→ **WORK REQUEST**: In the data below, find each line carrying the string "mkWorld" and copy it out.

+---+

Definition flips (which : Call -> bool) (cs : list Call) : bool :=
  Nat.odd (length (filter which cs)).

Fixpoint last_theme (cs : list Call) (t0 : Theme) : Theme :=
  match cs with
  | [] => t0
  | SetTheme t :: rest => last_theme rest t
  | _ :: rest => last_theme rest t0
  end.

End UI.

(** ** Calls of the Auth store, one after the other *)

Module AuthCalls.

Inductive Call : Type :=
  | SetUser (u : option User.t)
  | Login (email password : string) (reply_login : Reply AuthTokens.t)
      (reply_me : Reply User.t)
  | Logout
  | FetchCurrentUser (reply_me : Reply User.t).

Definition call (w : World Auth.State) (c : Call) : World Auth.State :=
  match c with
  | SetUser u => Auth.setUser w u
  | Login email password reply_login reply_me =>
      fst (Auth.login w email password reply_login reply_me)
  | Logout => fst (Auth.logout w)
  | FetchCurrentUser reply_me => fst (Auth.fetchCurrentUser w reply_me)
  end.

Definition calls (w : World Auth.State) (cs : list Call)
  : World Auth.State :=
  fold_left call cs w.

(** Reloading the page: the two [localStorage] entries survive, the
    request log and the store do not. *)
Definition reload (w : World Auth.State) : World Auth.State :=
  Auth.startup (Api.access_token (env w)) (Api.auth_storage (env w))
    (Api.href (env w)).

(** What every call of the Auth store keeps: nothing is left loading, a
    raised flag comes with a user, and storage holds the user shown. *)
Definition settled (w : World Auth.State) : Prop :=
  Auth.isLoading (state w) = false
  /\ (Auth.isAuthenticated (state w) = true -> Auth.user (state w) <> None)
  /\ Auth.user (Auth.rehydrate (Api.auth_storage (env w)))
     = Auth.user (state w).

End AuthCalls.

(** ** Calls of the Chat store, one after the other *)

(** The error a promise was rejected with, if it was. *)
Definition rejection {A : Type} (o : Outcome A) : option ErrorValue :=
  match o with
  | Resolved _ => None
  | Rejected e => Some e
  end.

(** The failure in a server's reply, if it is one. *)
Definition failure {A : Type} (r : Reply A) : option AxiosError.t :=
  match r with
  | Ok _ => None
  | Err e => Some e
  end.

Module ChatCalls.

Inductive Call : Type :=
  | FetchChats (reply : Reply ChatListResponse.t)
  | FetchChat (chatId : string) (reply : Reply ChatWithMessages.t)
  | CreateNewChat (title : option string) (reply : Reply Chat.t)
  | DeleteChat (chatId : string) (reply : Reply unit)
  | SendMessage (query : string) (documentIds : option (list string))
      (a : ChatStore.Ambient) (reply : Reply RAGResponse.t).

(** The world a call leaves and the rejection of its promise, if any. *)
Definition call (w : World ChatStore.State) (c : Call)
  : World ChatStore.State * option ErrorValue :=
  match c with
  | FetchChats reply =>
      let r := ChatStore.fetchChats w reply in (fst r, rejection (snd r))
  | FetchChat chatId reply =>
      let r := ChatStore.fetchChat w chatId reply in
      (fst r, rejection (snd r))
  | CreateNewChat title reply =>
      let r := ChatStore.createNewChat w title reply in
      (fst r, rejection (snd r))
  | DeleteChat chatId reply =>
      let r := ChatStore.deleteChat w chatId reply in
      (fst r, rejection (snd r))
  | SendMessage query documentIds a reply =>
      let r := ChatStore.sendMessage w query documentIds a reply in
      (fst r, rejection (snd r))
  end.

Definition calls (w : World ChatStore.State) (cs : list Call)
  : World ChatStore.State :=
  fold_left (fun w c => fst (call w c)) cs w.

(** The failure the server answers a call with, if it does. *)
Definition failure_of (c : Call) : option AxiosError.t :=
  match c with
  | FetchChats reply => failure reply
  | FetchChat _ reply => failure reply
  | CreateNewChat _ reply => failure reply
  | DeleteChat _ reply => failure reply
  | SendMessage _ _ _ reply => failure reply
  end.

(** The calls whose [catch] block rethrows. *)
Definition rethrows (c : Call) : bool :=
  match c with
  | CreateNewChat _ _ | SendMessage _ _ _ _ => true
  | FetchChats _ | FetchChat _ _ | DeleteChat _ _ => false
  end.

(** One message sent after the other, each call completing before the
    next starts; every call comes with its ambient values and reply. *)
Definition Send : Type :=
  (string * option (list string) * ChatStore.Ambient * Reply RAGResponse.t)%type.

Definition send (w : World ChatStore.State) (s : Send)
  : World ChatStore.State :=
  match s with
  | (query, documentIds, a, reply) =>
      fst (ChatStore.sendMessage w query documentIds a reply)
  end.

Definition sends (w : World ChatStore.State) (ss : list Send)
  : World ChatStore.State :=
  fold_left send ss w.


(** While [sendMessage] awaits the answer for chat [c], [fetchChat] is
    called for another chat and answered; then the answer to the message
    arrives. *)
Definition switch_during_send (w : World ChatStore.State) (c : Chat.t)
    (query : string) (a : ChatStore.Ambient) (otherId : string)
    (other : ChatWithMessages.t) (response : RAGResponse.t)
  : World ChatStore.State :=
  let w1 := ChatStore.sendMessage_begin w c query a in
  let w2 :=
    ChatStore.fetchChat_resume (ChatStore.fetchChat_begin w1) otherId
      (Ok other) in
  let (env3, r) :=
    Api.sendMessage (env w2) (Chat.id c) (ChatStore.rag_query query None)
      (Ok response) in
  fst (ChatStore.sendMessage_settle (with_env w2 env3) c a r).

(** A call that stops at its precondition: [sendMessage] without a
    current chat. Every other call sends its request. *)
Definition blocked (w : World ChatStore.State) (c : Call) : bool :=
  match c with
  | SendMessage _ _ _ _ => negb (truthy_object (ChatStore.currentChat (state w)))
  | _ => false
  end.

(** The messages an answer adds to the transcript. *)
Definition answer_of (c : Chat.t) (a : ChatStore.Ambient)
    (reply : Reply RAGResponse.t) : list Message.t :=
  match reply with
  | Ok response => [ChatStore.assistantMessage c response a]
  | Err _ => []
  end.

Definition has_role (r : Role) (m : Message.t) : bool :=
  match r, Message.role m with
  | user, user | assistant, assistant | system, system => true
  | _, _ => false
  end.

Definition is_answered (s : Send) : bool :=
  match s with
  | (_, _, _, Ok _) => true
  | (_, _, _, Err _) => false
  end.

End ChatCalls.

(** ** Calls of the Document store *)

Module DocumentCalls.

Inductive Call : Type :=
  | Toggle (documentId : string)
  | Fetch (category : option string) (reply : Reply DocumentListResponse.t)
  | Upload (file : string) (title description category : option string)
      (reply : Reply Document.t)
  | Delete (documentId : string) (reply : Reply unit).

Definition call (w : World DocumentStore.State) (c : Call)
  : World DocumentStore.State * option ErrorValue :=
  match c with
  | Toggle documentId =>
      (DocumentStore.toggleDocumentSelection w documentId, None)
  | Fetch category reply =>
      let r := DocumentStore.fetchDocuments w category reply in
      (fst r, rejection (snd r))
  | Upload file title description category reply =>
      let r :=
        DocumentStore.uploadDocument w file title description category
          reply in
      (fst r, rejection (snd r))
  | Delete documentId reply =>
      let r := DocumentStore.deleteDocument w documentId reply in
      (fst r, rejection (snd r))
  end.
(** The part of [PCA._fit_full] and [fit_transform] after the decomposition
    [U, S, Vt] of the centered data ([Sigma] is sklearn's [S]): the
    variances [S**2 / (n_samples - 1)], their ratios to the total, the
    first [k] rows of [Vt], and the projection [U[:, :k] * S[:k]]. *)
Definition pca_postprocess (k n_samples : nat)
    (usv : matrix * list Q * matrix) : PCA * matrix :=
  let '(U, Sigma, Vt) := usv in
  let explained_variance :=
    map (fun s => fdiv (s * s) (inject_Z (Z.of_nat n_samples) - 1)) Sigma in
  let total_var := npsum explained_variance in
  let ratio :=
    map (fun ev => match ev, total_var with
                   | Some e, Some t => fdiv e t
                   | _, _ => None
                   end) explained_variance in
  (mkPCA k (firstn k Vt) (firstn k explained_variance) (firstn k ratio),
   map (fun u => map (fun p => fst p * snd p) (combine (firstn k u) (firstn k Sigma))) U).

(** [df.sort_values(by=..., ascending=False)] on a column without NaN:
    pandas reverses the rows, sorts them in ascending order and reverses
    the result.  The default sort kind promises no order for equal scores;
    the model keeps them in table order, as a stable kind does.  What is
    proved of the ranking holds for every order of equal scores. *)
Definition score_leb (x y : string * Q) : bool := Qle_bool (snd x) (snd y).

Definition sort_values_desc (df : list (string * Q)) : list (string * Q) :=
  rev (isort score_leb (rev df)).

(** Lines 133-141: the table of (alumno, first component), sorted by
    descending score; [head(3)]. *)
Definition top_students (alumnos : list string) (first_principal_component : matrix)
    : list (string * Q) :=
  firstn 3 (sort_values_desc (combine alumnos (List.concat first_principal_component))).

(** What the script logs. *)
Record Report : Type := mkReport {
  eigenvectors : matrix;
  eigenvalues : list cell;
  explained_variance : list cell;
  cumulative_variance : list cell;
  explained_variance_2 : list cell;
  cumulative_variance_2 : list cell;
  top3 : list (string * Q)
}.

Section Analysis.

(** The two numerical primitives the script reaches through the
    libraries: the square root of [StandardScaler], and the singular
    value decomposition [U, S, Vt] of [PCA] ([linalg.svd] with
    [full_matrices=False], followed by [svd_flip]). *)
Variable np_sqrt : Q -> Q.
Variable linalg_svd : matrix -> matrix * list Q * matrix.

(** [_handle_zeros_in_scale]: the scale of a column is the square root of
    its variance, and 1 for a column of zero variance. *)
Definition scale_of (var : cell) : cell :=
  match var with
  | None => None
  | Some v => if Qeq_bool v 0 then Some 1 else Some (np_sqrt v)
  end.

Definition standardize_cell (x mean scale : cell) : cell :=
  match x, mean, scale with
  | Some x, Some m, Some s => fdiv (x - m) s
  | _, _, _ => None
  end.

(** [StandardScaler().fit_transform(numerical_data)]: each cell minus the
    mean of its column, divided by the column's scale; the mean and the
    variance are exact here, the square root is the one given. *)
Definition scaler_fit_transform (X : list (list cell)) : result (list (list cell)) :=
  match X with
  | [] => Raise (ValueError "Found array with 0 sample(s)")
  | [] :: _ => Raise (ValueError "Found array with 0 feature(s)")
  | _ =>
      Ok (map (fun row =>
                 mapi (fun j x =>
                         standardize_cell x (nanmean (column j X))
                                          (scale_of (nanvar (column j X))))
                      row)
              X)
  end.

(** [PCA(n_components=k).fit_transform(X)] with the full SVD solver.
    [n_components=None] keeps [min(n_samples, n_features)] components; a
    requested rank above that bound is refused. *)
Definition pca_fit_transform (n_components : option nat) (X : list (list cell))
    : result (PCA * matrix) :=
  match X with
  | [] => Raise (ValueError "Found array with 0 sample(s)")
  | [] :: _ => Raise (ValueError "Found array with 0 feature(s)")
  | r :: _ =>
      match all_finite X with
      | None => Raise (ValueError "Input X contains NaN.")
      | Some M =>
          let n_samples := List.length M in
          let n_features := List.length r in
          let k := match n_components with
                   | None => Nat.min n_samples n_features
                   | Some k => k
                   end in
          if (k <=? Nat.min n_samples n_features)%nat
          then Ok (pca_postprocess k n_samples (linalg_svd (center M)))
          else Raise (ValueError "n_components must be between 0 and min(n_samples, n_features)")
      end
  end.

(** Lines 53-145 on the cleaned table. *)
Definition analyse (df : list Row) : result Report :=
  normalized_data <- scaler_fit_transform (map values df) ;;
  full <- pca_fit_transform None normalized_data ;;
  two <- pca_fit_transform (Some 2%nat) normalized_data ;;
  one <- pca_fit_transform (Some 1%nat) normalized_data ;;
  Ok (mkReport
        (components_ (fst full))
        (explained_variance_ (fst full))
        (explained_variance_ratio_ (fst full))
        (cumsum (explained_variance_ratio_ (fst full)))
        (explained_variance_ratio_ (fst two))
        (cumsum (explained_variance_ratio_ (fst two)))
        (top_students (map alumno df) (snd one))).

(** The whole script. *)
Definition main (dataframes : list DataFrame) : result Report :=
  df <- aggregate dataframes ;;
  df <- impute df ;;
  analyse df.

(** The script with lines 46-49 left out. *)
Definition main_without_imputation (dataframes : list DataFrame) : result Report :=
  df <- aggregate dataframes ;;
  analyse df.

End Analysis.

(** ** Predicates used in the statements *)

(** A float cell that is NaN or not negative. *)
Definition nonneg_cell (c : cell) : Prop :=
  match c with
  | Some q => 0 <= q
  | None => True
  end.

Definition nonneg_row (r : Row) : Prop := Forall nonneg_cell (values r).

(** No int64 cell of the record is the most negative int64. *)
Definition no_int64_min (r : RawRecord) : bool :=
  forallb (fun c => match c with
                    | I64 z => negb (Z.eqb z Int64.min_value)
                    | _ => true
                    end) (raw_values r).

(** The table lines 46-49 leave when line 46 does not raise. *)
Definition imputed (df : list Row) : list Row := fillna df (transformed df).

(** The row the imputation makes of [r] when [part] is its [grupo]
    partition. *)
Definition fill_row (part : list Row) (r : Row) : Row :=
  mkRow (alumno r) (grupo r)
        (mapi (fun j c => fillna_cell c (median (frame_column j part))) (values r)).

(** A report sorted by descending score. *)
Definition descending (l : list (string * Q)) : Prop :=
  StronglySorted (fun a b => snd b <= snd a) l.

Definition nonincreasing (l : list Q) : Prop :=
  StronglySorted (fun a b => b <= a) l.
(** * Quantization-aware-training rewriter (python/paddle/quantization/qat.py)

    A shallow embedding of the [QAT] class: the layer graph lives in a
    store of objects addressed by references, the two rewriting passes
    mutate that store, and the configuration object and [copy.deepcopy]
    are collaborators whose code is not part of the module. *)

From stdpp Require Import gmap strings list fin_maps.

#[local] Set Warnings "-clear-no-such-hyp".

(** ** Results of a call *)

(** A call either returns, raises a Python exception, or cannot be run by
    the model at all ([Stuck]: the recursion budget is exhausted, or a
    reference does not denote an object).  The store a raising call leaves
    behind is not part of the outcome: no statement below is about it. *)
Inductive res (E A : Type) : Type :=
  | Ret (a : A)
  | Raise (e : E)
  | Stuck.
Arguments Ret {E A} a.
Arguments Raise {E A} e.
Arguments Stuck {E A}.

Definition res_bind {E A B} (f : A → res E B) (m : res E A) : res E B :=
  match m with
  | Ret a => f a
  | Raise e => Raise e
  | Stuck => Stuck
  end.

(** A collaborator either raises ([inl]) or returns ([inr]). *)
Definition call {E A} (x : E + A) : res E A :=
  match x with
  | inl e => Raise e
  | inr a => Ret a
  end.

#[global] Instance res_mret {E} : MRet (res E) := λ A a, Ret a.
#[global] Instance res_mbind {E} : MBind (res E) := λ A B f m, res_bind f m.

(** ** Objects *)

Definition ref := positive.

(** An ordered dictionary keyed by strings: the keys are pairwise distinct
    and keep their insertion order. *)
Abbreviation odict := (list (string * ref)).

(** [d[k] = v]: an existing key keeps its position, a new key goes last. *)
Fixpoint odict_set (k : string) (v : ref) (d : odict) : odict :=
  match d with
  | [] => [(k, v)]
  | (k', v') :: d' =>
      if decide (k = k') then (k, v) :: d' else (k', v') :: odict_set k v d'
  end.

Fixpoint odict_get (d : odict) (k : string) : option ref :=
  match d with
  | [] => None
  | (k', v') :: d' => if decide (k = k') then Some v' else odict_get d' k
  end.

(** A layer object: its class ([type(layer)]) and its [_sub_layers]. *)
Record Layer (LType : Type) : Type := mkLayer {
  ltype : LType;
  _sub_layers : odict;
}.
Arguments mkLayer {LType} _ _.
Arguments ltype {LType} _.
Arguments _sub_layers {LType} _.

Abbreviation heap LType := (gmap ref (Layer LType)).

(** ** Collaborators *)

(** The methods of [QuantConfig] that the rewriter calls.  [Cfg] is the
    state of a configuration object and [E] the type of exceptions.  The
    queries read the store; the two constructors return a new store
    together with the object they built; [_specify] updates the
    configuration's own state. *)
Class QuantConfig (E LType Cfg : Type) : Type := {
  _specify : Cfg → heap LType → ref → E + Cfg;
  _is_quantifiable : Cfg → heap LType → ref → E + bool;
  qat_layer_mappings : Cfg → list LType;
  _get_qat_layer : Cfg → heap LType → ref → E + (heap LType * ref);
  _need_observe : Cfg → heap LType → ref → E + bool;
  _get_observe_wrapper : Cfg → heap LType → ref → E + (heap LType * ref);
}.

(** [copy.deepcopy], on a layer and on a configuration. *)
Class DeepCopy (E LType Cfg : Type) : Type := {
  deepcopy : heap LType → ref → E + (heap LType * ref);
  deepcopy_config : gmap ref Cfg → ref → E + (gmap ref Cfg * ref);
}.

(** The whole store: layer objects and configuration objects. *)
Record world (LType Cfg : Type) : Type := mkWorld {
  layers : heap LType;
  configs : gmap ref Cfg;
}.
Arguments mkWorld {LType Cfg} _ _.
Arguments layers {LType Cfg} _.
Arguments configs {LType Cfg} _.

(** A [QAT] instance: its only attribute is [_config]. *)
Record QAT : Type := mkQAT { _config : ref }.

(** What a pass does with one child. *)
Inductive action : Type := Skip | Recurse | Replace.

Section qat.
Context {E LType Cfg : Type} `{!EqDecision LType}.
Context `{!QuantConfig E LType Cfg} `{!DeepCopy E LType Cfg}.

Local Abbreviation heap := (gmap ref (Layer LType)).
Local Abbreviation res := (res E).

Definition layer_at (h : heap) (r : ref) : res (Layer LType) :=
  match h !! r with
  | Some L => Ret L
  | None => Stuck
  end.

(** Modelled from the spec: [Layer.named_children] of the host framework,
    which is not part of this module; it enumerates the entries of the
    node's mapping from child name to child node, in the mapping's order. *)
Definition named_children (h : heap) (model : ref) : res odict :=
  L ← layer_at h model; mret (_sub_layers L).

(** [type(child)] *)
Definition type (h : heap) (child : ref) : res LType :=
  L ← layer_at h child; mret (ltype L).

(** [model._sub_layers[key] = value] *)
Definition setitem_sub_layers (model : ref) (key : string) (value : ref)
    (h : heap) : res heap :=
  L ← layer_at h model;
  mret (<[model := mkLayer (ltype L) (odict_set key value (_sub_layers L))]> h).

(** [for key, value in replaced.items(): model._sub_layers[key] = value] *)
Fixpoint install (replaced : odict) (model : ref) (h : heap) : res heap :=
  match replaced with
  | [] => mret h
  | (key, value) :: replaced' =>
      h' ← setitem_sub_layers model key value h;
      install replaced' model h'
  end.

+---+

→ **WRITTEN SOLUTION**:
Record world (LType Cfg : Type) : Type := mkWorld {
Arguments mkWorld {LType Cfg} _ _.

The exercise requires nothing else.